A recent article in Health Affairs reports that Value-Based Insurance Design (VBID) improved medication adherence slightly, but cost more money than it saved. Note: VBID is geek speak for cutting copayments for medications that are believed to be highly cost effective and underused by patients.
In a study of over 700,000 patients in North Carolina, researchers report that adherence to drugs for blood pressure increased adherence rates by 1% – 3%, and decreased admissions and emergency room visits. Although nonmedication expenses decreased by $5.7 million, the cost of cutting the copayments ($6.4 million) wiped out those savings (and then some).
Why does cutting copayments (and in some cases, making the medications available for free) have such a small effect on adherence? The simple answer is that cost is only one barrier to medication adherence, and in most cases it’s a small one at that.
Express Scripts, for example, found that cost was a barrier for only 15% of patients who were nonadherent to their blood pressure medications. The bigger barriers are forgetting and procrastinating (i.e., on refills and renewals), which together accounted for 69% of the problem.
There’s a much bigger lesson here. Most people – including health plan administrators and human resource professions – assume that patients are being nonadherent for rational reasons: their medications are too expensive, they believe the medications aren’t working, or that they’re causing side effects. This is the “Mr. Spock” model of nonadherence.

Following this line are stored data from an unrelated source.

Definition do_waitpid (s : kstate) (p : Z) : outcome kstate :=
  if (p <=? 0) || (NUM_MAX_TASK <? p) then Ok s
  else
    proc ← get_proc_by_pid s p;
    match proc with
    | None => Ok s
    | Some i => do_block s (QProc i)
    end.

(** ** Listing *)

(** [status] is uninitialised for a blocked process. *)
Definition do_print_proc_info (s : kstate) (p : option pid) : outcome kstate :=
  x ← get_pcb s p;
  st ← (match status x with
        | TASK_READY => Ok (cstr "ready")
        | TASK_RUNNING => Ok (cstr "running")
        | TASK_EXITED => Ok (cstr "exited")
        | _ => Fault Uninitialised
        end);
  Ok (say s (Printks (str "PID: %d" ++ [9] ++ str "NAME: %s" ++ [9] ++ str "PRIORITY: %d" ++
                      [9] ++ cstr "STATUS: %s
") [ArgInt (p_pid x); ArgStr (name x ++ [0]); ArgInt (priority x); ArgStr st])).

(** The loop over one queue, [cur = cur->next]. *)
Fixpoint ps_queue (fuel : nat) (s : kstate) (cur : option pid) (cnt : Z) :
    outcome (Z * kstate) :=
  match fuel with
  | O => OutOfFuel
  | S fuel =>
      match cur with
      | None => Ok (cnt, s)
      | Some _ =>
          s ← do_print_proc_info (say s (Printks (cstr "[%d] ") [ArgInt cnt])) cur;
          n ← get_next (plinks s) cur;
          ps_queue fuel s n (i32 (cnt + 1))
      end
  end.

Definition do_ps (s : kstate) : outcome kstate :=
  let s := say s (Printks (cstr "[PROCESS TABLE]
") []) in
  let s := say s (Printks (cstr "[%d] ") [ArgInt 0]) in
  s ← do_print_proc_info s (current_running s);
  '(_, s) ← for_range 0 MAX_PRIORITY_NUM (λ i '(cnt, s),
     ps_queue (queue_fuel s) s (head (get_queue s (QReady i))) cnt) (1, s);
  Ok s.

(** ** Time and interrupts: [kernel/sched/time.c], [kernel/irq/irq.c] *)

Definition MHZ : Z := 300.

(** [count] is the value of the CP0 count register. *)
Definition update_time_stamp (s : kstate) (count : Z) : kstate :=
  let ms_cnt := MHZ * 1000 / 2 in
  s <| time_elapsed := u32 (time_elapsed s + Z.quot (i32 count) ms_cnt) |>.

Definition get_timer (s : kstate) : Z := time_elapsed s.
Definition get_timer_in_sec (s : kstate) : Z := get_timer s / 1000.

(** The loop of [latency]: [clock i] is what the [i]-th call of [get_timer]
    returns, between which interrupts move [time_elapsed] on.  The result is the
    number of calls made. *)
Fixpoint latency_loop (fuel : nat) (clock : nat → Z) (begin_time time : Z) (i : nat) : outcome nat :=
  match fuel with
  | O => OutOfFuel
  | S fuel =>
      if u32 (clock i - begin_time) <? time then latency_loop fuel clock begin_time time (S i)
      else Ok (S i)
  end.
Definition latency (fuel : nat) (clock : nat → Z) (time : Z) : outcome nat :=
  latency_loop fuel clock (clock O) time 1.

(** [irq_timer] up to the switch in [do_scheduler]: another process may run then. *)
Definition irq_timer (s : kstate) : outcome kstate := do_scheduler (say s Screen_reflush).

(** What it does when the interrupted process is selected again; the registers
    that it then sets are outside the model. *)
Definition irq_timer_rest (s : kstate) (count : Z) : kstate := update_time_stamp s count.

(** [int_sr] is the interrupt status register, [handler] is [mac_int_handler]. *)
Definition irq_device (handler : option (kstate → outcome kstate)) (int_sr : Z) (s : kstate) :
    outcome kstate :=
  if negb (Z.land int_sr 0x8 =? 0) then
    match handler with
    | Some h => h s
    | None => Ok (say s (Printk (cstr "[ERROR] Uinitialized mac irq handler") []))
    end
  else Ok s.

In reality, people are wired for inattention and inertia. Of the 10 million bits per second of information that our brains process, only 50 bits are devoted to conscious thought. Engagement is an unnatural act, and so is taking a pill every day. Solutions that address the fifty bits problem – audio reminders, automated refills, greater pill counts per prescription, and even forgettable methods (think IUDs and implanted hormones for contraception) are far more effective at improving adherence.
Of course, for some specific patients, cost *is* the rate limiter to adherence. For these patients, reducing the copayments can have a substantial effect on adherence. The key is to identify which patients face which adherence challenges, and then tailoring the solution at the individual patient level.